(** What the parser does with an input that does not start with a number. *)
Lemma parser_of_split t s :
  dec_type t ->
  (exists neg ip fp rest, (neg = true -> ty_min t < 0) /\
     s = sign_text neg ++ dec_text ip fp ++ rest /\
     forallb is_digit (ip ++ fraction fp) = true /\ dec_text ip fp <> [] /\
     dec_stop fp rest = true) \/
  (exists e, parser_of t s = Err e).
Proof.
  intros Ht.
  assert (forall neg s', (neg = true -> ty_min t < 0) -> s = sign_text neg ++ s' ->
    (neg = false -> ty_min t < 0 -> strip_prefix (bs "-") s = None) ->
    (exists ip fp rest, s' = dec_text ip fp ++ rest /\
       forallb is_digit (ip ++ fraction fp) = true /\ dec_text ip fp <> [] /\
       dec_stop fp rest = true) \/ exists e, parser_of t s = Err e) as Haux.
  { intros neg s' Hneg -> Hno. destruct (dec_split s') as (ip & fp & rest & -> & Hd & Hs).
    destruct (decide (dec_text ip fp = [])) as [Hnil|]; [|left; eauto 10]. right.
    assert (fp = None) as -> by (destruct fp, ip; done). rewrite Hnil. simpl.
    unfold parser_of, parse_signed, parse_unsigned. destruct neg.
    - rewrite (proj2 (Z.ltb_lt _ _)) by auto. rewrite (proj2 (strip_prefix_Some _ _ rest)) by done.
      rewrite parse_digits_nothing by done. destruct rest; eauto.
    - rewrite Hnil in Hno. simpl in *.
      destruct (Z.ltb_spec (ty_min t) 0); [rewrite Hno by done|];
        rewrite parse_digits_nothing by done; destruct rest; eauto. }
  destruct (decide (ty_min t < 0)) as [Hsg|Hsg].
  - destruct (strip_prefix (bs "-") s) as [s'|] eqn:E.
    + apply strip_prefix_Some in E.
      destruct (Haux true s' ltac:(done) E ltac:(done)) as [(ip & fp & rest & -> & ?)|?]; [|auto].
      left. exists true, ip, fp, rest. done.
    + destruct (Haux false s ltac:(done) eq_refl ltac:(done)) as [(ip & fp & rest & -> & ?)|?]; [|auto].
      left. exists false, ip, fp, rest. done.
  - destruct (Haux false s ltac:(done) eq_refl ltac:(done)) as [(ip & fp & rest & -> & ?)|?]; [|auto].
    left. exists false, ip, fp, rest. done.
Qed.

(** ** Theorems *)

(** C37: [FromStr] accepts exactly the texts of decimal numbers: an optional minus
    sign for the signed types, digits with at most one period and at least one
    character; the value fits the type (its minimum included) and each part has
    at most 255 digits.  The result is that value with the number of
    fractional digits as its scale. *)
Theorem dec_from_str_iff t s d :
  dec_type t ->
  dec_from_str t s = Ok d <->
  exists neg ip fp, (neg = true -> ty_min t < 0) /\
    s = sign_text neg ++ dec_text ip fp /\ dec_text ip fp <> [] /\
    forallb is_digit (ip ++ fraction fp) = true /\
    (length ip <= 255)%nat /\ (length (fraction fp) <= 255)%nat /\
    dec_num d = sign_of neg * dec_value (ip ++ fraction fp) /\
    in_type t (dec_num d) = true /\ dec_scale d = Z.of_nat (length (fraction fp)).
Proof.
  intros Ht. unfold dec_from_str. split.
  - intros H. destruct (parser_of_split t s Ht) as [(neg & ip & fp & rest & Hneg & -> & Hd & Hne & Hs)|(e & He)].
    2: { by rewrite He in H. }
    rewrite parser_of_text in H by done. unfold dec_meaning in H.
    destruct (in_type t _ && _ && _) eqn:E; [|done]. cbn [res_bind] in H.
    destruct rest; [|done]. injection H as <-. rewrite !andb_true_iff, !Nat.leb_le in E.
    exists neg, ip, fp. rewrite app_nil_r. naive_solver.
  - intros (neg & ip & fp & Hneg & -> & Hne & Hd & Hl1 & Hl2 & Hv & Hin & Hsc).
    rewrite <- (app_nil_r (dec_text ip fp)), parser_of_text by done.
    unfold dec_meaning. rewrite <- Hv, Hin.
    rewrite !(proj2 (Nat.leb_le _ _)) by done. simpl. destruct d. simpl in *. by rewrite Hsc.
Qed.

======

• [YOUR OBJECTIVE]: Make a word-for-word copy of the records.

• [RESULT OF THIS TASK]:
(** What the parser does with an input that does not start with a number. *)
Lemma parser_of_split t s :
  dec_type t ->
  (exists neg ip fp rest, (neg = true -> ty_min t < 0) /\
     s = sign_text neg ++ dec_text ip fp ++ rest /\
     forallb is_digit (ip ++ fraction fp) = true /\ dec_text ip fp <> [] /\
     dec_stop fp rest = true) \/
  (exists e, parser_of t s = Err e).
Proof.
  intros Ht.
  assert (forall neg s', (neg = true -> ty_min t < 0) -> s = sign_text neg ++ s' ->
    (neg = false -> ty_min t < 0 -> strip_prefix (bs "-") s = None) ->
    (exists ip fp rest, s' = dec_text ip fp ++ rest /\
       forallb is_digit (ip ++ fraction fp) = true /\ dec_text ip fp <> [] /\
       dec_stop fp rest = true) \/ exists e, parser_of t s = Err e) as Haux.
  { intros neg s' Hneg -> Hno. destruct (dec_split s') as (ip & fp & rest & -> & Hd & Hs).
    destruct (decide (dec_text ip fp = [])) as [Hnil|]; [|left; eauto 10]. right.
    assert (fp = None) as -> by (destruct fp, ip; done). rewrite Hnil. simpl.
    unfold parser_of, parse_signed, parse_unsigned. destruct neg.
    - rewrite (proj2 (Z.ltb_lt _ _)) by auto. rewrite (proj2 (strip_prefix_Some _ _ rest)) by done.
      rewrite parse_digits_nothing by done. destruct rest; eauto.
    - rewrite Hnil in Hno. simpl in *.
      destruct (Z.ltb_spec (ty_min t) 0); [rewrite Hno by done|];
        rewrite parse_digits_nothing by done; destruct rest; eauto. }
  destruct (decide (ty_min t < 0)) as [Hsg|Hsg].
  - destruct (strip_prefix (bs "-") s) as [s'|] eqn:E.
    + apply strip_prefix_Some in E.
      destruct (Haux true s' ltac:(done) E ltac:(done)) as [(ip & fp & rest & -> & ?)|?]; [|auto].
      left. exists true, ip, fp, rest. done.
    + destruct (Haux false s ltac:(done) eq_refl ltac:(done)) as [(ip & fp & rest & -> & ?)|?]; [|auto].
      left. exists false, ip, fp, rest. done.
  - destruct (Haux false s ltac:(done) eq_refl ltac:(done)) as [(ip & fp & rest & -> & ?)|?]; [|auto].
    left. exists false, ip, fp, rest. done.
Qed.

(** ** Theorems *)

(** C37: [FromStr] accepts exactly the texts of decimal numbers: an optional minus
    sign for the signed types, digits with at most one period and at least one
    character; the value fits the type (its minimum included) and each part has
    at most 255 digits.  The result is that value with the number of
    fractional digits as its scale. *)
Theorem dec_from_str_iff t s d :
  dec_type t ->
  dec_from_str t s = Ok d <->
  exists neg ip fp, (neg = true -> ty_min t < 0) /\
    s = sign_text neg ++ dec_text ip fp /\ dec_text ip fp <> [] /\
    forallb is_digit (ip ++ fraction fp) = true /\
    (length ip <= 255)%nat /\ (length (fraction fp) <= 255)%nat /\
    dec_num d = sign_of neg * dec_value (ip ++ fraction fp) /\
    in_type t (dec_num d) = true /\ dec_scale d = Z.of_nat (length (fraction fp)).
Proof.
  intros Ht. unfold dec_from_str. split.
  - intros H. destruct (parser_of_split t s Ht) as [(neg & ip & fp & rest & Hneg & -> & Hd & Hne & Hs)|(e & He)].
    2: { by rewrite He in H. }
    rewrite parser_of_text in H by done. unfold dec_meaning in H.
    destruct (in_type t _ && _ && _) eqn:E; [|done]. cbn [res_bind] in H.
    destruct rest; [|done]. injection H as <-. rewrite !andb_true_iff, !Nat.leb_le in E.
    exists neg, ip, fp. rewrite app_nil_r. naive_solver.
  - intros (neg & ip & fp & Hneg & -> & Hne & Hd & Hl1 & Hl2 & Hv & Hin & Hsc).
    rewrite <- (app_nil_r (dec_text ip fp)), parser_of_text by done.
    unfold dec_meaning. rewrite <- Hv, Hin.
    rewrite !(proj2 (Nat.leb_le _ _)) by done. simpl. destruct d. simpl in *. by rewrite Hsc.
Qed.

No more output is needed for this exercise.